Specious Liberal Arguments

Women, Science and Gender Bias

One aspect of the Equality Industry that gets insufficient attention is its inherent authoritarianism. First of all, because society can only be leveled through a massive application of force and repression. But secondly, because it imposes “targets” to be met regardless of the actual wishes of those subjected to the equality regime.

Elaine McCardle has written an excellent column on women and math-intensive work which points out that CHOICE, that buzziest of feminist buzzwords, may be the root cause of differences between male and female career tracks. The McCardle article just adds empirical evidence to support what anyone not blinded by ideology already knew — free people make rational choices about their own lives and they value different things.

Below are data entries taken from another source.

(** ** A response cached while it streams

    The task a cache miss spawns ([convert_s3_response_to_http_with_caching]): the chunks
    are those the tee handed over before it closed. *)
Definition cache_streamed_range (env : writer_env) (key : string) (start end_ : Z) (compression_enabled : bool)
    (chunks : list bytes) (om : ObjectMetadata) (ttl : Z) (st : Storage) : Storage * Result unit :=
  match begin_incremental_range_write env key start end_ compression_enabled st with
  | (st, Err e) => (st, Err e)
  | (st, Panic) => (st, Panic)
  | (st, Ok w) =>
      match write_chunks env chunks (compression_stats st, w) with
      | ((stats, w), Ok _) => commit_incremental_range env w om ttl (set_compression_stats stats st)
      | ((stats, w), Err e) => (abort_incremental_range env w (set_compression_stats stats st), Err e)
      | ((stats, w), Panic) => (set_compression_stats stats st, Panic)
      end
  end.

(** ** A part of an upload *)

Record PartFinalizeInfo := mkPartInfo { pf_algorithm : CompressionAlgorithm; pf_uncompressed_size : Z }.

Definition begin_incremental_part_write (env : writer_env) (key : string) (compression_enabled : bool)
    : Result IncrementalRangeWriter :=
  match se_create_dir (we_store env), we_create env with
  | None, None => Ok (mkWriter (we_uuid env +:+ ".tmp") [] 0 0 key 0 0 compression_enabled [] (we_batch_size env))
  | Some error, _ => Err (CacheError ("Failed to create multipart part directory: " +:+ error))
  | _, Some error => Err (CacheError ("Failed to create incremental part tmp file: " +:+ error))
  end.

(** The part's file and what is recorded of it. *)
Definition finalize_incremental_part (env : writer_env) (w : IncrementalRangeWriter) (stats : Comp.CompressionStats)
    : Comp.CompressionStats * Result (bytes * PartFinalizeInfo) :=
  match flush_batch env (stats, w) with
  | (_, Err e) => (stats, Err e)
  | (_, Panic) => (stats, Panic)
  | ((stats, w), Ok _) =>
      match we_flush env with
      | Some error => (stats, Err (CacheError ("Failed to flush incremental part tmp file: " +:+ error)))
      | None =>
          let stats := record_object (w_compression_enabled w) stats in
          match se_rename (we_store env) with
          | Some error => (stats, Err (CacheError ("Failed to rename incremental part tmp file to final: " +:+ error)))
          | None => (stats, Ok (w_file w, mkPartInfo Lz4 (w_bytes_written w)))
          end
      end
  end.

(** ** The sinks of the write path: a writer until it is finalized or discarded *)

Definition sink := option IncrementalRangeWriter.

Definition WriteCacheRangeSink_open (env : writer_env) (key : string) (content_length : Z) (compression_enabled : bool)
    (st : Storage) : Storage * Result sink :=
  if content_length =? 0 then (st, Err (CacheError "WriteCacheRangeSink::open requires content_length > 0"))
  else
    match begin_incremental_range_write env key 0 (content_length - 1) compression_enabled st with
    | (st, Ok w) => (st, Ok (Some w))
    | (st, Err e) => (st, Err e)
    | (st, Panic) => (st, Panic)
    end.
(* ===== verification/Consolidate.v ===== *)
(** * Journal consolidation ([journal_consolidator.rs])

    What a consolidation cycle does with the journal: it validates the entries of a
    key against the files they name, loads or creates the metadata, discards
    entries and ranges of other versions with their files, resolves conflicts,
    applies the entries, writes the metadata, and drops the handled entries from
    the journal files. *)

From S2P Require Import Prelude CacheTypes Ranges RangeMerge Maps MetadataCache DiskPaths DiskRanges Frames.
From S2P Require Import CacheTier SizeAccounting Storage DiskStore RustStr.
From stdpp Require Import gmap strings.

#[local] Open Scope Z_scope.
#[local] Arguments String.append : simpl nomatch.

Module Cons.
Import Store DStore.

(** What a consolidation meets. *)
Record cons_env := mkConsEnv {
  ce_clock : nat -> Z;
  ce_stale_timeout : Z;
  ce_lock : bool;
  ce_readable : string -> bool;
  ce_removable : string -> bool;
  ce_write_meta : option ProxyError;
}.

Definition same_extent (r r' : NewRangeSpec) : bool :=
  (nr_start r =? nr_start r') && (nr_end r =? nr_end r').

Section Consolidate.
Context `{HashIter} `{PathCodec}.

(** ** Validation *)

Definition get_range_file_path (key : string) (r : NewRangeSpec) : Result string :=
  _ ← parse_cache_key key;
  if negb (is_safe_relative_file_path (nr_file_path r)) then Err (CacheError "Unsafe range file path")
  else Ok (nr_file_path r).

Inductive verdict := Valid | Stale | Pending.

Definition too_old (env : cons_env) (e : JournalEntry) : bool :=
  ce_stale_timeout env <? duration_since_or_zero (ce_clock env 0) (je_timestamp e).

Definition is_removal (op : Disk.JournalOperation) : bool :=
  match op with Disk.Remove => true | _ => false end.

Definition is_object_level (op : Disk.JournalOperation) : bool :=
  match op with Disk.TtlRefresh | Disk.AccessUpdate | Disk.Graduation => true | _ => false end.

Definition validate_entry (env : cons_env) (e : JournalEntry) (st : Storage) : Storage * verdict :=
  if is_removal (je_operation e) then (st, Valid) else
  let '(st, evicted) := check_and_clear_evicted_range (je_cache_key e) (nr_start (je_range_spec e))
                          (nr_end (je_range_spec e)) st in
  if evicted then (st, Stale) else
  if is_object_level (je_operation e) then
    let metadata_exists := match get_sharded_path "metadata" (je_cache_key e) ".meta" with
                           | Ok p => bool_decide (is_Some (metadata_files st !! p))
                           | _ => false
                           end in
    (st, if metadata_exists then Valid else if too_old env e then Stale else Pending)
  else
    match get_range_file_path (je_cache_key e) (je_range_spec e) with
    | Ok p => (st, if bool_decide (is_Some (range_files st !! p)) then Valid
                   else if too_old env e then Stale else Pending)
    | _ => (st, Pending)
    end.

Fixpoint validate_journal_entries_with_staleness (env : cons_env) (es : list JournalEntry) (st : Storage)
    : Storage * (list JournalEntry * list JournalEntry) :=
  match es with
  | [] => (st, ([], []))
  | e :: es =>
      let '(st, v) := validate_entry env e st in
      let '(st, (valid, stale)) := validate_journal_entries_with_staleness env es st in
      (st, match v with
           | Valid => (e :: valid, stale)
           | Stale => (valid, e :: stale)
           | Pending => (valid, stale)
           end)
  end.
(** The results that are counted: a prefix, cut where enough was freed or the fence
    was lost. *)
Lemma aggregate_spec env target results : forall total keys evicted total' keys' evicted',
  Forall result_ok results -> 0 <= total -> total + sum_by or_bytes_freed results <= U64_MAX ->
  aggregate env target total keys evicted results = (total', keys', evicted') ->
  exists counted uncounted, results = counted ++ uncounted /\ total' = total + sum_by or_bytes_freed counted /\
    evicted' = evicted ++ flat_map (fun r => evicted_of env (or_key r) <$> or_unlinked r) counted /\
    (uncounted = [] \/ target <= total' \/ exists key, ee_fence_later env key = false).
Proof.
  induction results as [| r results IH]; intros total keys evicted total' keys' evicted' Hok Ht Hmax E; cbn [aggregate] in E.
  { injection E as <- <- <-. exists [], []. rewrite sum_by_nil. split_and!; [done | lia | by rewrite app_nil_r | by left]. }
  assert (Hcut : (total, keys, evicted) = (total', keys', evicted') -> target <= total \/ (exists key, ee_fence_later env key = false) ->
    exists counted uncounted, r :: results = counted ++ uncounted /\ total' = total + sum_by or_bytes_freed counted /\
      evicted' = evicted ++ flat_map (fun r => evicted_of env (or_key r) <$> or_unlinked r) counted /\
      (uncounted = [] \/ target <= total' \/ exists key, ee_fence_later env key = false)).
  { intros [= <- <- <-] Hwhy. exists [], (r :: results). rewrite sum_by_nil. split_and!; [done | lia | by rewrite app_nil_r | by right]. }
  destruct (Z.leb_spec target total); [by apply Hcut; [| left] |].
  destruct (ee_fence_later env (or_key r)) eqn:Ef; cbn [negb] in E; [| apply Hcut; [done |]; right; by exists (or_key r)].
  apply Forall_cons in Hok as [[Hr0 Hr] Hok]. rewrite sum_by_cons in Hmax.
  assert (0 <= sum_by or_bytes_freed results) by (apply sum_by_nonneg; intros x Hx; rewrite Forall_forall in Hok; apply (Hok x Hx)).
  rewrite u64_add_small in E by (unfold U64_MAX in *; lia).
  destruct (IH (total + or_bytes_freed r) _ _ _ _ _ Hok ltac:(lia) ltac:(lia) E) as (cs & us & -> & -> & -> & Hwhy).
  exists (r :: cs), us. rewrite sum_by_cons. cbn [app flat_map]. rewrite <- app_assoc. split_and!; [done | lia | done | done].
Qed.

Lemma append_lines_accumulator io instance new st : accumulator (append_lines io instance new st).1 = accumulator st.
Proof. by destruct io as [| | [] [] | t []]. Qed.

Lemma eviction_entries_accumulator io now instance es st :
  accumulator (write_eviction_journal_entries io now instance es st) = accumulator st.
Proof.
  unfold write_eviction_journal_entries. destruct es as [| e0 es]; [done |].
  generalize (hash_iter (group_evicted now 0 instance (e0 :: es) ∅)). intros kls. revert st.
  induction kls as [| [k l] kls IH]; intros st; cbn [foldl]; [done |]. rewrite IH. unfold append_range_entries_batch. cbn [fst snd].
  destruct l; [done | apply append_lines_accumulator].
Qed.

Lemma debit_evicted_delta e a :
  cong64 (Size.delta (debit_evicted e a)) (Size.delta a - ev_compressed_size e).
Proof.
  unfold debit_evicted. set (a1 := (Size.subtract_range_file _ _ _).1).
  assert (Ha : cong64 (Size.delta a1) (Size.delta a - ev_compressed_size e)).
  { unfold a1, Size.subtract_range_file, Size.subtract_range_id. cbn. rewrite !wrap_i64_cong. apply cong64_eq. lia. }
  destruct (is_staged_range_parts _ _ _); [| done]. exact Ha.
Qed.

Lemma debits_delta evicted a :
  cong64 (Size.delta (foldl (fun a e => debit_evicted e a) a evicted)) (Size.delta a - sum_by ev_compressed_size evicted).
Proof.
  revert a. induction evicted as [| e evicted IH]; intros a; cbn [foldl]; [rewrite sum_by_nil; apply cong64_eq; lia |].
  rewrite IH, debit_evicted_delta, sum_by_cons. apply cong64_eq. lia.
Qed.

Lemma evicted_sizes env rs : Forall result_ok rs ->
  sum_by ev_compressed_size (flat_map (fun r => evicted_of env (or_key r) <$> or_unlinked r) rs) = sum_by or_bytes_freed rs.
Proof.
  induction 1 as [| r rs [Hr _] Hrs IH]; [done |]. cbn [flat_map]. rewrite sum_by_app, sum_by_cons, IH, Hr. f_equal.
  clear. induction (or_unlinked r) as [| x xs IHx]; [done |]. cbn [fmap list_fmap]. by rewrite !sum_by_cons, <- IHx.
Qed.

Lemma account_evicted_files env evicted st : range_files (account_evicted env evicted st) = range_files st.
Proof.
  unfold account_evicted. destruct evicted as [| e es]; [done |]. destruct (negb _); [done |].
  match goal with |- range_files (write_eviction_journal_entries ?a ?b ?c ?d ?e) = _ => exact (proj1 (eviction_entries_fields a b c d e)) end.
Qed.

Lemma account_evicted_spec env evicted st : ee_consolidator env = true ->
  cong64 (Size.delta (accumulator (account_evicted env evicted st)))
    (Size.delta (accumulator st) - sum_by ev_compressed_size evicted).
Proof.
  intros Hc. unfold account_evicted. destruct evicted as [| e es]; [rewrite sum_by_nil; apply cong64_eq; lia |].
  rewrite Hc. cbn [negb].
  rewrite eviction_entries_accumulator. exact (debits_delta (e :: es) (accumulator st)).
Qed.

(** The disk shrank by what is reported, by what uncounted objects gave up and by what was removed without metadata
    being written, and the counter fell by what is reported. *)
Definition accounted (env : evict_env) (target : Z) (es es' : evict_state) (total : Z) : Prop :=
  exists (uncounted : list object_result) (lost : Z),
    es_bytes env es = es_bytes env es' + total + sum_by or_bytes_freed uncounted + lost /\ 0 <= total /\
    Forall (fun r => 0 <= or_bytes_freed r) uncounted /\ unwritten env lost /\
    cong64 (Size.delta (accumulator (es_storage es'))) (Size.delta (accumulator (es_storage es)) - total) /\
    (uncounted = [] \/ target <= total \/ exists key, ee_fence_later env key = false).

Feminists have lamented the “underrepresentation” of women in technology and science jobs for ages (weirdly, no one is concerned that, like, 99.9999999999999% of all psychology and education majors aren’t men, by I digress.)

McCardle references a recent study published in the Journal of Economic Psychology which found that 2/3rds of gender imbalance in IT jobs was the result of personal choice. Another study of 2,000 “math precocious” students followed their career tracks:

    Math-precocious men were much more likely to go into engineering or physical sciences than women. Math-precocious women, by contrast, were more likely to go into careers in medicine, biological sciences, humanities, and social sciences. Both sexes scored high on the math SAT, and the data showed the women weren’t discouraged from certain career paths.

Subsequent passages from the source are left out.